In your answer, reproduce exactly the lines from the beginning of the listing below through the one containing "off = true).", and only those lines.
===== Records supplied
(* ===== verification/MkfsRun.v ===== *)
(** * mkfs's operations on the image: ialloc, iappend, the source files *)
From S2P Require Import Prelude Memory State Kalloc Vm Sched SchedSpec Sleeplock Virtio VirtioSpec Bio BioSpec Codec Log LogSpec LogCrash Txn Fs FsCodec FsSpec FsAlloc FsInode FsTheorems FsWrite FsTrunc FsDir FsPath Mkfs MkfsSpec.

(** mkfs between two operations, with the files [F] in the image. *)
Record mk_ok (F : list (Z * list Z)) (s : mkfs) : Prop := {
  mk_disk : mdisk F (m_img s) (m_freeblock s);
  mk_end : m_end s = 1000;
  mk_sb : m_sb s = sb0;
  mk_free : m_freeinode s = Z.of_nat (length F) + 1;
  mk_super : dblk (m_img s) 1 = wr_superblock sb0 zblock;
  mk_blank : forall b, b < 32 -> b <> 1 -> dblk (m_img s) b = zblock
}.

Section Run.
Context `{HO : Host} (Hw : forall off, host_write off = true).

Lemma wp_rinode inum (Q : dinode -> mkfs -> Prop) F s : mk_ok F s -> 0 <= inum < 208 -> Q (dino (m_img s) sb0 inum) s -> wp (rinode inum) Q s.
Proof.
  intros [_ He Hsb _ _ _] Hi HQ. unfold rinode. wp_step. wp_step. rewrite Hsb. wp_step. destruct (iblock0 inum Hi) as [_ Hb].
  apply wp_rsect; [lia|done|]. by wp_step.
Qed.

Lemma wp_winode inum x (Q : unit -> mkfs -> Prop) s : m_end s = 1000 -> m_sb s = sb0 -> 0 <= inum < 208 ->
  Q tt (at_ s (<[IBLOCK inum sb0 := wr_dinode (di_off inum) x (dblk (m_img s) (IBLOCK inum sb0))]> (m_img s)) (m_freeblock s)) -> wp (winode inum x) Q s.
Proof.
  intros He Hsb Hi HQ. unfold winode. wp_step. wp_step. rewrite Hsb. destruct (iblock0 inum Hi) as [_ Hb]. wp_step. apply wp_rsect; [lia|done|].
  apply (wp_wsect Hw); [lia|done|exact HQ].
Qed.

(** Writing back an inode whose file has become [bs']. *)
Lemma mk_update F s i ty bs bs' V1 fb1 a1 : mk_ok F s -> F !! i = Some (ty, bs) ->
  mstep (m_img s) (m_freeblock s) (addrs_of (m_img s) i) V1 fb1 a1 -> mfile V1 fb1 a1 (nblks (Z.of_nat (length bs'))) bs' ->
  fb1 = m_freeblock s + need_of (ty, bs') - need_of (ty, bs) -> fb1 <= 1000 ->
  let inum := Z.of_nat i + 1 in
  mk_ok (<[i := (ty, bs')]> F)
    (at_ s (<[IBLOCK inum sb0 := wr_dinode (di_off inum) (mkDinode ty 0 0 1 (Z.of_nat (length bs')) a1) (dblk V1 (IBLOCK inum sb0))]> V1) fb1).
Proof.
  intros [HD He Hsb Hf Hs Hb] Hi Hst Hm Hfb Hr inum. destruct (update_inum F _ _ HD i ty bs Hi) as [Hin _]. fold inum in Hin. destruct (iblock0 inum ltac:(lia)) as [_ Hib].
  split; [|done|done|by rewrite length_insert| |].
  - by apply (mdisk_update F (m_img s) (m_freeblock s) HD i ty bs bs' Hi V1 fb1 a1).
  - cbn [m_img at_]. rewrite dblk_ne by lia. by rewrite (ms_meta _ _ _ _ _ _ Hst).
  - intros b Hlt Hne. cbn [m_img at_]. rewrite dblk_ne by lia. rewrite (ms_meta _ _ _ _ _ _ Hst) by (unfold nmeta; lia). by apply Hb.
Qed.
==========
Solution for this exercise
(* ===== verification/MkfsRun.v ===== *)
(** * mkfs's operations on the image: ialloc, iappend, the source files *)
From S2P Require Import Prelude Memory State Kalloc Vm Sched SchedSpec Sleeplock Virtio VirtioSpec Bio BioSpec Codec Log LogSpec LogCrash Txn Fs FsCodec FsSpec FsAlloc FsInode FsTheorems FsWrite FsTrunc FsDir FsPath Mkfs MkfsSpec.

(** mkfs between two operations, with the files [F] in the image. *)
Record mk_ok (F : list (Z * list Z)) (s : mkfs) : Prop := {
  mk_disk : mdisk F (m_img s) (m_freeblock s);
  mk_end : m_end s = 1000;
  mk_sb : m_sb s = sb0;
  mk_free : m_freeinode s = Z.of_nat (length F) + 1;
  mk_super : dblk (m_img s) 1 = wr_superblock sb0 zblock;
  mk_blank : forall b, b < 32 -> b <> 1 -> dblk (m_img s) b = zblock
}.

Section Run.
Context `{HO : Host} (Hw : forall off, host_write off = true).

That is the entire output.